» **The problem**: Whenever a line in the entries below contains "reaches", copy that line.
*** Block opens ***
Lemma zero_cost_display_witness :
  200 <= 200 <= 299
  /\ exists m,
      generationMeta
        (handleGenerate_settle (RT := sampleRuntime)
           {| cap_provider := js "veo-3"; cap_startedAt := 5000 |}
           (FetchResponse 200
              (inr (Some {| res_videos := Some [js "a.mp4"];
                      res_provider := None; res_cost := Some 0%Q |})))
           9000 sampleState) = Some m
      /\ meta_cost m = Some 0%Q.
Proof.
  assert (200 <= 200 <= 299) as H by lia.
  split; [exact H |].
  destruct (zero_cost_display (RT := sampleRuntime)
              {| cap_provider := js "veo-3"; cap_startedAt := 5000 |}
              200
              {| res_videos := Some [js "a.mp4"];
                 res_provider := None; res_cost := Some 0%Q |}
              9000 sampleState H) as (m & Hm & Hcost & _).
  exists m. split; [exact Hm | exact Hcost].
Defined.

(** The spec's scenario: two videos at a cost of 1.50. *)
Example success_scenario :
  let s' :=
    handleGenerate_settle (RT := sampleRuntime)
      {| cap_provider := js "veo-3"; cap_startedAt := 5000 |}
      (FetchResponse 200
         (inr (Some {| res_videos := Some [js "a.mp4"; js "b.mp4"];
                 res_provider := None; res_cost := Some (3 # 2) |})))
      9000 sampleState in
  videos s' = [js "a.mp4"; js "b.mp4"]
  /\ message s'
     = js "Video generated successfully " ++ [8226%N] ++ js " $1.50"
  /\ option_map meta_cost (generationMeta s') = Some (Some (3 # 2))
  /\ isGenerating s' = false.
Proof. vm_compute. repeat split. Qed.

(** A cost of 0: recorded, but neither message nor card shows an
    amount. *)
Example zero_cost_scenario :
  let s' :=
    handleGenerate_settle (RT := sampleRuntime)
      {| cap_provider := js "veo-3"; cap_startedAt := 5000 |}
      (FetchResponse 200
         (inr (Some {| res_videos := Some [js "a.mp4"];
                 res_provider := None; res_cost := Some 0%Q |})))
      9000 sampleState in
  message s' = js "Video generated successfully!"
  /\ option_map meta_cost (generationMeta s') = Some (Some 0%Q)
  /\ option_map (renderActualCost (RT := sampleRuntime)) (generationMeta s')
     = Some (CostNumber 0).
Proof. vm_compute. repeat split. Qed.

(** A submission from the sample form sends nine entries and one
    file. *)
Example payload_sample :
  payloadKeys (RT := sampleRuntime) sampleState
  = [ js "prompt"; js "negativePrompt"; js "numberOfVideos";
      js "aspectRatio"; js "durationSeconds"; js "provider";
      js "veo3Model"; js "veo3Resolution"; js "veo3Audio";
      js "conditioningImage" ].
Proof. reflexivity. Qed.

End OrchestratorFacts.

(* ================================================================== *)
(** ** Route protection *)
(* ================================================================== *)

Module ProxyFacts.
Import Proxy.

Lemma startsWith_prefix (s p : jsstring) :
  startsWith s p = true <-> exists rest, s = p ++ rest.
Proof.
  revert s; induction p as [|x p IH]; intros s; simpl.
  - split; [intros _; exists s; reflexivity | reflexivity].
  - destruct s as [|c s].
    + split; [discriminate | intros [rest H]; discriminate].
    + rewrite andb_true_iff, N.eqb_eq, IH. split.
      * intros [-> [rest ->]]. exists rest; reflexivity.
      * intros [rest H]. inversion H; subst. split; eauto.
Qed.

Lemma publicPath_test (pathname : jsstring) :
  startsWith pathname (js "/auth/")
  || str_eqb pathname (js "/")
  || startsWith pathname (js "/api/auth/") = true
  <-> publicPath pathname.
Proof.
  unfold publicPath.
  rewrite !orb_true_iff, !startsWith_prefix, str_eqb_eq. tauto.
Qed.
(** * Cell-type classification, aggregation and flattening of
      [airavata_cerebrum/dataset/abc_mouse.py]

    A shallow embedding of the classification-and-aggregation core
    ([predicate_flags_df] ... [region_ccf_cell_types]) and of
    [DFBuilder.qry2dict], with the properties the specification states
    about them; then of the callers of the aggregation
    ([region_cell_type_ratios], [ABCDbMERFISH_CCFQuery.run],
    [DFBuilder.build]), of the gene filters and of the command lines of
    [aws_s3_copy] and [aws_s3_sync], with properties read off the code.

    Conventions of the embedding:
    - a Python [str] is the [string] of its UTF-8 bytes (suffix tests,
      equality, order and [replace] agree on bytes and on code points); a
      missing (NaN) entry of an object column is [None] of an
      [option string];
    - a pandas DataFrame is a list of rows, each row an index value and the
      named columns as an association list in column order; a Series is the
      list of its values in row order;
    - a Python [dict] is an association list in insertion order;
    - an operation that raises (a missing column is a [KeyError]) returns
      [None];
    - a DataFrame that reaches a function which assigns columns in place
      lives in a store and is named by a reference; a DataFrame that is
      built and then only read is a value;
    - an int64 is an integer (counts of rows do not overflow); a float64 is
      an exact rational or one of the IEEE special values. *)

From Stdlib Require Import Bool Arith ZArith QArith Lia List String Ascii.
From Stdlib Require Import ListSet Permutation Sorting.Mergesort Sorting.Sorted.
From Stdlib Require OrderedTypeEx.
Import ListNotations.

Local Close Scope Q_scope.
Local Open Scope string_scope.
Local Open Scope list_scope.

(** ** Python strings *)

Module PyStr.

(** [s.endswith(suffix)] *)
Definition endswith (s suffix : string) : bool :=
  (String.length suffix <=? String.length s)%nat
  && String.eqb
       (substring (String.length s - String.length suffix)
                  (String.length suffix) s)
       suffix.

(** The scan of [s.replace(old, new)] for a non-empty [old]: [skip] counts
    the characters of the occurrence of [old] found last that are still to
    be passed over. *)
Fixpoint replace_scan (old new s : string) (skip : nat) : string :=
  match s with
  | EmptyString => EmptyString
  | String c s' =>
      match skip with
      | S k => replace_scan old new s' k
      | O =>
          if prefix old s
          then new ++ replace_scan old new s' (String.length old - 1)
          else String c (replace_scan old new s' 0)
      end
  end.
(** The events of the copy of the jars. *)
Definition copying (ev : event) : Prop :=
  match ev with
  | Print _ | Copy _ _ => True
  | _ => False
  end.


(** The repositories of [l] pass the cleanliness check one after the other,
    taking the environment from [e] to [e']. *)
Inductive checks_pass {Env} (os : Platform Env) (skip_up_to_date skip_unstaged : bool)
  : list string -> Env -> Env -> Prop :=
| pass_none : forall e, checks_pass os skip_up_to_date skip_unstaged [] e e
| pass_next : forall artifact l e e',
    value (check_if_clean os artifact skip_up_to_date skip_unstaged e) = Val true ->
    checks_pass os skip_up_to_date skip_unstaged l
      (final (check_if_clean os artifact skip_up_to_date skip_unstaged e)) e' ->
    checks_pass os skip_up_to_date skip_unstaged (artifact :: l) e e'.

(** A command run through the shell. *)
Definition is_subprocess (ev : event) : bool :=
  match ev with
  | Subprocess _ _ => true
  | _ => false
  end.

(** What [run] may do before it reaches the install: no directory made, no
    file copied, no checkout of master, and the banner of the install not
    printed. *)
Definition before_install (ev : event) : Prop :=
  match ev with
  | Print line => line <> "Installing"
  | Subprocess cmd _ => cmd <> "git checkout master"
  | Open _ => True
  | Mkdir _ | Copy _ _ => False
  end.

(** What [subcopy_mastodon_jar] may do, for the copy directory [dir]: print,
    make [dir], copy into [dir]. *)
Definition writes_into (dir : string) (ev : event) : Prop :=
  match ev with
  | Print _ => True
  | Mkdir path => path = dir
  | Copy _ dst => dst = dir
  | _ => False
  end.

(** The artifacts of [l] are switched to their pinned versions one after the
    other, each with success, taking the environment from [e] to [e']. *)
Inductive switches_pass {Env} (os : Platform Env) (do_install : bool)
  : list string -> Env -> Env -> Prop :=
| switch_none : forall e, switches_pass os do_install [] e e
| switch_next : forall artifact version l e e',
    value (get_artifact_version os artifact e) = Val version ->
    value (git_checkout_version os artifact version do_install e) = Val true ->
    switches_pass os do_install l
      (final (git_checkout_version os artifact version do_install e)) e' ->
    switches_pass os do_install (artifact :: l) e e'.
(** A call into the counted type, recorded in [calls]. *)
Definition invoke {W} (c : call) (f : W → outcome W unit) : M W unit := λ m,
  outcome_map (λ w, set_objects w (log_call c m)) (f (objects m)).

(** ** [IntrusiveRefCntPtr<T>] *)

Section IntrusiveRefCntPtr.
Context {W : Type} `{Info : IntrusiveRefCntPtrInfo W}.

(** [void retain() { if (Obj) IntrusiveRefCntPtrInfo<T>::retain(Obj); }] *)
Definition retain (this : hid) : M W unit :=
  Obj ← load this;
  match Obj with
  | Some obj => invoke (CallRetain obj) (Info_retain obj)
  | None => mret tt
  end.

(** [void release() { if (Obj) IntrusiveRefCntPtrInfo<T>::release(Obj); }] *)
Definition release (this : hid) : M W unit :=
  Obj ← load this;
  match Obj with
  | Some obj => invoke (CallRelease obj) (Info_release obj)
  | None => mret tt
  end.

(** [explicit IntrusiveRefCntPtr() : Obj(nullptr) {}] *)
Definition IntrusiveRefCntPtr_default (this : hid) : M W unit :=
  init this nullptr.

(** [IntrusiveRefCntPtr(T* obj) : Obj(obj) { retain(); }] *)
Definition IntrusiveRefCntPtr_raw (this : hid) (obj : ptr) : M W unit :=
  constructing this (init this obj ;; retain this).

(** [IntrusiveRefCntPtr(const IntrusiveRefCntPtr& S) : Obj(S.Obj) { retain(); }] *)
Definition IntrusiveRefCntPtr_copy (this S : hid) : M W unit :=
  constructing this (p ← load S; init this p ;; retain this).

(** [IntrusiveRefCntPtr(IntrusiveRefCntPtr&& S) : Obj(S.Obj) { S.Obj = nullptr; }] *)
Definition IntrusiveRefCntPtr_move (this S : hid) : M W unit :=
  constructing this (p ← load S; init this p ;; store S nullptr).

(** [T* get() const { return Obj; }] *)
Definition get (this : hid) : M W ptr := load this.

(** [template <class X> IntrusiveRefCntPtr(IntrusiveRefCntPtr<X>&& S)
      : Obj(S.get()) { S.Obj = 0; }]
    The conversion from [X*] to [T*] keeps the address. *)
Definition IntrusiveRefCntPtr_move_convert (this S : hid) : M W unit :=
  constructing this (p ← get S; init this p ;; store S nullptr).

(** [template <class X> IntrusiveRefCntPtr(const IntrusiveRefCntPtr<X>& S)
      : Obj(S.get()) { retain(); }] *)
Definition IntrusiveRefCntPtr_copy_convert (this S : hid) : M W unit :=
  constructing this (p ← get S; init this p ;; retain this).

(** [~IntrusiveRefCntPtr() { release(); }] *)
Definition IntrusiveRefCntPtr_dtor (this : hid) : M W unit :=
  noexcept (release this ;; dispose this).

(** [operator bool() const { return Obj; }] *)
Definition operator_bool (this : hid) : M W bool :=
  Obj ← load this;
  mret (if Obj is Some _ then true else false).

(** [void swap(IntrusiveRefCntPtr& other) {
      T* tmp = other.Obj; other.Obj = Obj; Obj = tmp; }] *)
Definition swap (this other : hid) : M W unit :=
  tmp ← load other;
  Obj ← load this;
  store other Obj ;;
  store this tmp.

(** [void reset() { release(); Obj = nullptr; }] *)
Definition reset (this : hid) : M W unit :=
  release this ;;
  store this nullptr.

(** [void resetWithoutRelease() { Obj = 0; }] *)
Definition resetWithoutRelease (this : hid) : M W unit :=
  store this nullptr.

(** [IntrusiveRefCntPtr& operator=(IntrusiveRefCntPtr S) { swap(S); return *this; }]
    The body, for a parameter [S] that the caller has constructed. *)
Definition operator_assign (this S : hid) : M W unit :=
  swap this S.

(** Storage for a temporary: apart from every handle within its
    lifetime and from the handles [a] and [b] that the expression
    names. *)
Definition temporary (a b : hid) (m : machine W) : hid :=
  fresh ({[a; b]} ∪ dom (handles m)).

(** The expression [a = b] for an lvalue [b]: the parameter [S] is
    copy-constructed from [b] in storage of its own, the body runs,
    and [S] is destroyed when the call returns. *)
Definition assign (a b : hid) : M W unit := λ m,
  let S := temporary a b m in
  (IntrusiveRefCntPtr_copy S b ;;
   operator_assign a S ;;
   IntrusiveRefCntPtr_dtor S) m.

(** *** Assignment in the words of the specification *)

(** To take a share in what [p] refers to: nothing for a null pointer. *)
Definition acquire (p : ptr) : M W unit :=
  match p with
  | Some obj => invoke (CallRetain obj) (Info_retain obj)
  | None => mret tt
  end.

(** To give up a share in what [p] refers to. *)
Definition relinquish (p : ptr) : M W unit :=
  match p with
  | Some obj => invoke (CallRelease obj) (Info_release obj)
  | None => mret tt
  end.

(** The calls they record. *)
Definition retained (p : ptr) : list call :=
  match p with Some obj => [CallRetain obj] | None => [] end.
Definition released (p : ptr) : list call :=
  match p with Some obj => [CallRelease obj] | None => [] end.

(** To be compared with [assign]: the replacement is constructed from
    the right-hand side, with the acquire it needs, and only then is
    the current content of [a] given up, by a destructor. *)
Definition assign_spec (a b : hid) : M W unit :=
  new ← load b;
  acquire new ;;
  old ← load a;
  store a new ;;
  noexcept (relinquish old).

(** *** Sequences of handle operations *)

(** One statement of a client: a declaration of a handle [h] by one of
    the constructors, or a member function called on a handle. *)
Inductive op : Type :=
| Default (h : hid)
| FromRaw (h : hid) (obj : ptr)
| Copy (h src : hid)
| CopyConvert (h src : hid)
| Move (h src : hid)
| MoveConvert (h src : hid)
| Assign (a b : hid)
| Swap (a b : hid)
| Reset (a : hid)
| Destroy (a : hid).

Definition exec (o : op) : M W unit :=
  match o with
  | Default h => IntrusiveRefCntPtr_default h
  | FromRaw h obj => IntrusiveRefCntPtr_raw h obj
  | Copy h src => IntrusiveRefCntPtr_copy h src
  | CopyConvert h src => IntrusiveRefCntPtr_copy_convert h src
  | Move h src => IntrusiveRefCntPtr_move h src
  | MoveConvert h src => IntrusiveRefCntPtr_move_convert h src
  | Assign a b => assign a b
  | Swap a b => swap a b
  | Reset a => reset a
  | Destroy a => IntrusiveRefCntPtr_dtor a
  end.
*** Block closes ***
» **Task response**:
    - a DataFrame that reaches a function which assigns columns in place
(** What [run] may do before it reaches the install: no directory made, no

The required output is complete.